CRC 629 A06 - Regulation of cell elasticity and paracellular resistance by CFTR clusters

Basic data for this project

Description

In epithelia CFTR (cystic fibrosis transmembrane conductance regulator) maintains salt and fluid balance. Loss of CFTR function results in the severe disease, namely cystic fibrosis (CF). It is the most common genetic disease in Caucasians characterized by impaired epithelial transport mainly in the respiratory system, pancreas and liver. CFTR is a chloride channel and a regulator of several membrane conductances and cellular functions e.g. cell volume regulation.

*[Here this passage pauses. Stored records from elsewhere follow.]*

(** * agent-mtg: the card lookup tool (src/main.py)

    A shallow embedding of the two functions of [main.py]:
    [get_mtg_card_info] (the Lookup) and [mtg_card_tool] (the HTTP handler),
    with the Python operations they rely on: truthiness, [dict.get],
    subscripting, the [in] operator, exceptions and [try]/[except].

    Python values that come out of [json.loads] are modelled by [value];
    a [dict] is a [gmap string value].  The only effect of the program, the
    outbound [requests.get], is modelled by a log of calls threaded through
    a small state-and-exception monad; what the network answers is a
    parameter [net]. *)

From Stdlib Require Import ZArith String Floats.PrimFloat.
From stdpp Require Import gmap strings list fin_maps.

Set Warnings "-register-all".
Local Open Scope Z_scope.

(** ** Python values *)

(** What [json.loads] can return: [None], [bool], [int], [float], [str],
    [list] and [dict] with [str] keys. *)
Inductive value : Type :=
| VNone
| VBool (b : bool)
| VInt (n : Z)
| VFloat (f : float)
| VStr (s : string)
| VList (l : list value)
| VDict (d : gmap string value).

(** [bool(v)]: what [if v] and [not v] look at. *)
Definition truthy (v : value) : bool :=
  match v with
  | VNone => false
  | VBool b => b
  | VInt n => negb (n =? 0)%Z
  | VFloat f => negb (PrimFloat.eqb f 0%float)
  | VStr s => negb (String.eqb s "")
  | VList l => negb (Nat.eqb (length l) 0)
  | VDict d => negb (Nat.eqb (size d) 0)
  end.

(** A dict display [{k1: v1, ..., kn: vn}]: the items are stored from left
    to right, a later key overriding an earlier one. *)
Definition py_dict (items : list (string * value)) : gmap string value :=
  fold_left (fun d kv => <[kv.1 := kv.2]> d) items ∅.
(** * Gym membership server: membership windows, member directory, payments

    A shallow embedding of the Express handlers of [server.js]
    (routes/members.js, routes/payments.js, middleware/auth.js, the two
    Mongoose schemas) and of [getDaysRemaining] of the user dashboard
    (src/pages/user/Dashboard.js in [App.js]).

    Layout:
    - [JsDate]   : the ECMAScript time-value arithmetic the handlers rely on
                   ([new Date()], [getMonth], [setMonth], [getFullYear],
                   [setFullYear]), and what the platform supplies
                   ([Platform]);
    - [Double]   : the rounding of the arithmetic on Numbers ([amount * 100],
                   [amount / 100], [endDate - today], the quotient under
                   [Math.ceil]);
    - [Js]       : request-body values, their truthiness and conversions;
    - [Bson]     : ObjectIds and the strings that spell them;
    - [Mongoose] : casters, validators and the two schemas;
    - the world (the two collections, the clock, the supply of ObjectIds),
      the model operations and the handlers, in a state-and-exception
      monad;
    - the lemmas on rounding and on the calendar, then one section per
      route. *)

From Stdlib Require Import ZArith List String Ascii Bool Lia.
From Stdlib Require Import QArith Qround Qabs Qpower Lqa.
Import ListNotations.

Local Open Scope string_scope.
Local Open Scope list_scope.
Local Open Scope Z_scope.

(* ================================================================== *)
(** ** ECMAScript time values *)
(* ================================================================== *)

Module JsDate.

(** A time value is a number of milliseconds since the epoch.  A [Date]
    object holds either such a value or NaN ("Invalid Date"), which is
    [None] here. *)
Definition Date := option Z.

Definition msPerDay : Z := 86400000.

(** The largest magnitude a Date may hold: 8.64e15 ms. *)
Definition maxTime : Z := 8640000000000000.

Definition TimeClip (t : Z) : Date :=
  if Z.abs t <=? maxTime then Some t else None.

Definition Day (t : Z) : Z := t / msPerDay.
Definition TimeWithinDay (t : Z) : Z := t mod msPerDay.

Definition isLeap (y : Z) : bool :=
  if negb (y mod 4 =? 0) then false
  else if negb (y mod 100 =? 0) then true
  else if negb (y mod 400 =? 0) then false
  else true.

Definition DaysInYear (y : Z) : Z := if isLeap y then 366 else 365.

Definition DayFromYear (y : Z) : Z :=
  365 * (y - 1970) + (y - 1969) / 4 - (y - 1901) / 100 + (y - 1601) / 400.

Definition TimeFromYear (y : Z) : Z := msPerDay * DayFromYear y.

(** [YearFromTime t] is "the largest integer y such that
    TimeFromYear(y) <= t".  It is computed from an estimate that is off by
    at most one year; [YearFromDay_spec] below shows the result is that
    largest integer. *)
Definition YearFromDay (d : Z) : Z :=
  let y0 := 1970 + (400 * d) / 146097 in
  if d <? DayFromYear y0 then y0 - 1
  else if DayFromYear (y0 + 1) <=? d then y0 + 1
  else y0.

Definition YearFromTime (t : Z) : Z := YearFromDay (Day t).

Definition InLeapYear (t : Z) : Z :=
  if isLeap (YearFromTime t) then 1 else 0.

Definition DayWithinYear (t : Z) : Z := Day t - DayFromYear (YearFromTime t).

(** First day-within-year of month [m] (0 = January), [leap] being 0 or 1. *)
Definition monthStart (m leap : Z) : Z :=
  match m with
  | 0 => 0
  | 1 => 31
  | 2 => 59 + leap
  | 3 => 90 + leap
  | 4 => 120 + leap
  | 5 => 151 + leap
  | 6 => 181 + leap
  | 7 => 212 + leap
  | 8 => 243 + leap
  | 9 => 273 + leap
  | 10 => 304 + leap
  | 11 => 334 + leap
  | _ => 365 + leap
  end.

Definition monthOfYearDay (dwy leap : Z) : Z :=
  if dwy <? 31 then 0
  else if dwy <? 59 + leap then 1
  else if dwy <? 90 + leap then 2
  else if dwy <? 120 + leap then 3
  else if dwy <? 151 + leap then 4
  else if dwy <? 181 + leap then 5
  else if dwy <? 212 + leap then 6
  else if dwy <? 243 + leap then 7
  else if dwy <? 273 + leap then 8
  else if dwy <? 304 + leap then 9
  else if dwy <? 334 + leap then 10
  else 11.

Definition MonthFromTime (t : Z) : Z :=
  monthOfYearDay (DayWithinYear t) (InLeapYear t).

Definition DateFromTime (t : Z) : Z :=
  DayWithinYear t - monthStart (MonthFromTime t) (InLeapYear t) + 1.

(** [MakeDay(year, month, date)]: months outside 0..11 carry into the year,
    dates outside the month roll into the neighbouring months. *)
Definition MakeDay (year month date : Z) : Z :=
  let ym := year + month / 12 in
  let mn := month mod 12 in
  DayFromYear ym + monthStart mn (if isLeap ym then 1 else 0) + date - 1.

Definition MakeDate (day time : Z) : Z := day * msPerDay + time.

(** Number of days of month [m] (0..11) of year [y]. *)
Definition DaysInMonth (y m : Z) : Z :=
  let leap := if isLeap y then 1 else 0 in
  monthStart (m + 1) leap - monthStart m leap.

(** What the platform supplies and the repository does not define: the
    local time zone adjustment (ECMAScript's implementation-defined
    [LocalTZA(t, isUTC)]), the reading of a date or a number off a string,
    and the printing of a number.  The two laws hold of every platform: a
    zone offset is less than a day, and no number prints as the empty
    string. *)
Class Platform := {
  LocalTZA : Z -> bool -> Z;
  DateParse : string -> option Z;
  StringToNumber : string -> option Q;
  NumberToString : Q -> string;
  LocalTZA_bound : forall t b, Z.abs (LocalTZA t b) < msPerDay;
  NumberToString_nonempty : forall q, NumberToString q <> EmptyString
}.

Section LocalTime.
Context {P : Platform}.

Definition LocalTime (t : Z) : Z := t + LocalTZA t true.
Definition UTC (t : Z) : Z := t - LocalTZA t false.

Definition getMonth (t : Z) : Z := MonthFromTime (LocalTime t).
Definition getFullYear (t : Z) : Z := YearFromTime (LocalTime t).

(** [d.setMonth(month)] on a Date holding the time value [t]: the new time
    value the Date holds afterwards. *)
Definition setMonth (t month : Z) : Date :=
  let t' := LocalTime t in
  let newDate :=
    MakeDate (MakeDay (YearFromTime t') month (DateFromTime t'))
             (TimeWithinDay t') in
  TimeClip (UTC newDate).

(** [d.setFullYear(year)]. *)
Definition setFullYear (t year : Z) : Date :=
  let t' := LocalTime t in
  let newDate :=
    MakeDate (MakeDay year (MonthFromTime t') (DateFromTime t'))
             (TimeWithinDay t') in
  TimeClip (UTC newDate).
(** * dflow-mcp: a shallow embedding of the tool dispatcher and its transports

    The repository forwards Model Context Protocol tool calls to a REST API,
    through a stdio server and a number of HTTP deployment variants.  This
    development embeds

    - the JavaScript values the handlers move around, and the platform
      functions the source calls on them: [String], [Object.entries],
      [JSON.stringify] (module [JS]), [URL] and [URLSearchParams] (module
      [Url]), [fetch] and the effects of a handler (module [Net]);
    - the outbound clients (module [Client]): the class [DFlowAPIClient] of
      the stdio server (src/unnamed/part_007, also in part_006 and in the Bun
      server) and the function [apiRequest] of the serverless variants;
    - the tool-call handler of the stdio server (module [Stdio],
      src/unnamed/part_007);
    - the HTTP handlers, one module each: [Deno] (src/unnamed/part_003),
      [ApiMcp] (src/.netlify/functions/api-mcp.js), [McpIndex]
      (src/unnamed/part_004, the function [mcp]), [ClaudeDesktop]
      (src/unnamed/part_005), [McpApi] and [BunWeb] (the function and the web
      server of src/.netlify/functions/mcp-api.js), [V2Bootstrap] and [V2Sse]
      (src/.netlify/functions/mcp-v2-bootstrap and mcp-v2-sse), with what they
      share in module [Http] and a side-by-side view in module [Variants];
    - the catalogs of tool descriptors of the stdio server (module
      [Catalog], src/unnamed/part_007) and of the function [mcp] (module
      [McpCatalog], src/unnamed/part_004);
    - the server factory (module [Factory], src/unnamed/part_006): the
      client [createServer] configures and the handlers for prompts,
      resources and tool calls it registers;
    - the edition of the function [mcp] that writes a log (module
      [McpLogged], src/.netlify/functions/mcp/index.js);

    and proves the properties the specification states about them (part
    "Proofs"), and further properties the code itself shows (part "Further
    properties of the code", stated with the notions of module [Notions]).

    Conventions.  A string is a sequence of bytes (UTF-8).  A JavaScript
    object is the list of its own enumerable entries in the order
    [Object.entries] yields them, which for keys that are not array indices
    is insertion order; keys of such a list are distinct.  Numbers are
    modelled by integers: every number the handlers build or compare is one,
    and an integer below 10^21 in magnitude prints in JavaScript as its
    decimal numeral.  Each HTTP handler takes its catalog of tool
    descriptors as a parameter; the theorems that depend on a catalog
    instantiate it. *)

From Stdlib Require Import String Ascii List ZArith NArith Bool Lia DecimalString.
Set Warnings "-register-all".
Import ListNotations.
Open Scope string_scope.
Open Scope Z_scope.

Upon stimulation with cAMP raising agents CFTR is inserted in the plasma membrane. There, CFTR forms clusters by multimerization and intracellular binding of several proteins. Such supramolecular CFTR clusters interact with the cytoskeleton and with other CFTR-controlled membrane proteins. Activated CFTR conducts chloride to the luminal side of the epithelium. This is the driving force for the paracellular transport of sodium into the lumen. In the leaky respiratory epithelium water follows mainly paracellular and, to a less extent, transcellular. Recent experiments in our lab led to the hypothesis that normal mechanical deformability of the cell (elasticity) and transepithelial permeability depend upon the presence of CFTR clusters in the plasma membrane. This proposal is supported by the finding , that the AMP dependent kinase AMPK-_1 and the proteinkinase CK2 are parts of supramolecular CFTR clusters.